In sostanza, sul breve periodo dobbiamo aspettarci un trend espansivo. La domanda di chip e processori, la scommessa sull’allenamento di modelli sempre più raffinati, la ricerca di applicazioni concreti, le operazioni di tutela della sicurezza fisica e digitale degli impianti e, elemento non da sottovalutare, l’enorme investimento energetico in reti e fonti di generazione che la potenza di calcolo Ia impone di mettere a disposizione di data center (spesso di nuova installazione, vivendo il mondo in una fase in cui è necessario un processo di “aggiunta energetica”) e strutture simili, traineranno gli investimenti nelle principali economie occidentali.

Inoltre, nota la Bank of England, “lo sviluppo di nuovi data center e infrastrutture energetiche basati sull’intelligenza artificiale può anche stimolare la domanda di una serie di materie prime, come rame e uranio. Di conseguenza, anche i prezzi delle attività delle società di servizi, dei produttori di materie prime e delle materie prime stesse possono essere influenzati da eventi guidati dall’intelligenza artificiale”.

Sull’Ia l’ombra di un nuovo “caso DeepSeek”
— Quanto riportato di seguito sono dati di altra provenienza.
(** [session_metrics_summary]; [ratio] is the float division with one decimal. Sums wrap like [u64]. *)
Definition EDIT_TOOLS : list string := ["Edit"; "Write"; "MultiEdit"].
Definition sum_u64 (l : list N) : N := (foldr N.add 0 l mod (u64_max + 1))%N.
Definition metrics_text (ratio : N → N → string) (tools : gmap string N) : option string :=
  if decide (tools = ∅) then None
  else
    let total := sum_u64 (map_to_list tools).*2 in
    let reads := default 0%N (tools !! "Read") in
    let edits := sum_u64 (omap (λ t, tools !! t) EDIT_TOOLS) in
    let ratio := if decide (edits = 0%N) then "no edits" else ratio reads edits +:+ " reads per edit" in
    Some ("Session tool use: " +:+ pretty total +:+ " calls, " +:+ pretty reads +:+ " reads, " +:+ pretty edits +:+
      " edits (" +:+ ratio +:+ ").").
Definition session_metrics_summary (ratio : N → N → string) (lio : LogIo) (cfg : option SlippageControl)
    (session_id : option string) (h : Hooks) : option string * Hooks :=
  if negb (layer sl_metrics cfg) then (None, h)
  else
    let '(id, h) := safe_session session_id h in
    match id with
    | None => (None, h)
    | Some id => let '(stats, h) := load_stats lio id h in (metrics_text ratio (ss_tools stats), h)
    end.
(** ** The reference *)

Inductive slip_event := PreCall (payload : json) | PostCall (payload : json) | ContextLost.
Record moment := mkMoment { mo_io : HookIo; mo_log : LogIo; mo_view : PathView }.

(** What one event answers, with the log as the state. *)
Definition handle (cfg : option SlippageControl) (id : string) (m : moment) (e : slip_event) (h : Hooks) : string * Hooks :=
  match e with
  | PreCall payload => handle_pre_tool_use (mo_io m) (mo_log m) (mo_view m) cfg payload (Some id) h
  | PostCall payload => ("", handle_post_tool_use (mo_io m) (mo_log m) (mo_view m) cfg payload (Some id) h)
  | ContextLost => ("", reset_read_state_after_compaction (mo_io m) (Some id) true h)
  end.
Fixpoint handle_all (cfg : option SlippageControl) (id : string) (events : list (moment * slip_event)) (h : Hooks)
  : list string :=
  match events with
  | [] => []
  | (m, e) :: events => let '(answer, h) := handle cfg id m e h in answer :: handle_all cfg id events h
  end.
Sul medio-lungo periodo, però, si porrà una serie di problemi sempre più interconnessi. Analizzando lo studio della Bank of England se ne notano almeno tre: la sostenibilità degli investimenti alla prova della necessità di generare ritorni; il fardello del debito e della sua gestione ad opera di operatori e intermediari; l’incertezza di nuovi eventi tecnologici imprevisti che potrebbe perturbare tutti e due i primi scenari.

L’ascesa di DeepSeek in Cina, a inizio anno, ha mostrato la possibilità di realizzare modelli di calcolo dinamici e performanti con spese in conto capitale minore di quelle occidentali. A suo modo una forma di “democratizzazione” dell’investimento che ha però creato squilibri in un piano di sviluppo che lega molti segni “più”, specie nei dati sul Pil, all’alta spesa necessaria per l’Ia. Nuovi casi DeepSeek possono far rimbalzare in un senso o nell’altro l’enorme valanga accumulata in termini di investimento e debito. Aumentando incertezza e entropia in un contesto in cui la rivoluzione più ampia dell’economia moderna va sviluppandosi sulla base di tante promesse che andranno messe alla prova del mercato e della realtà.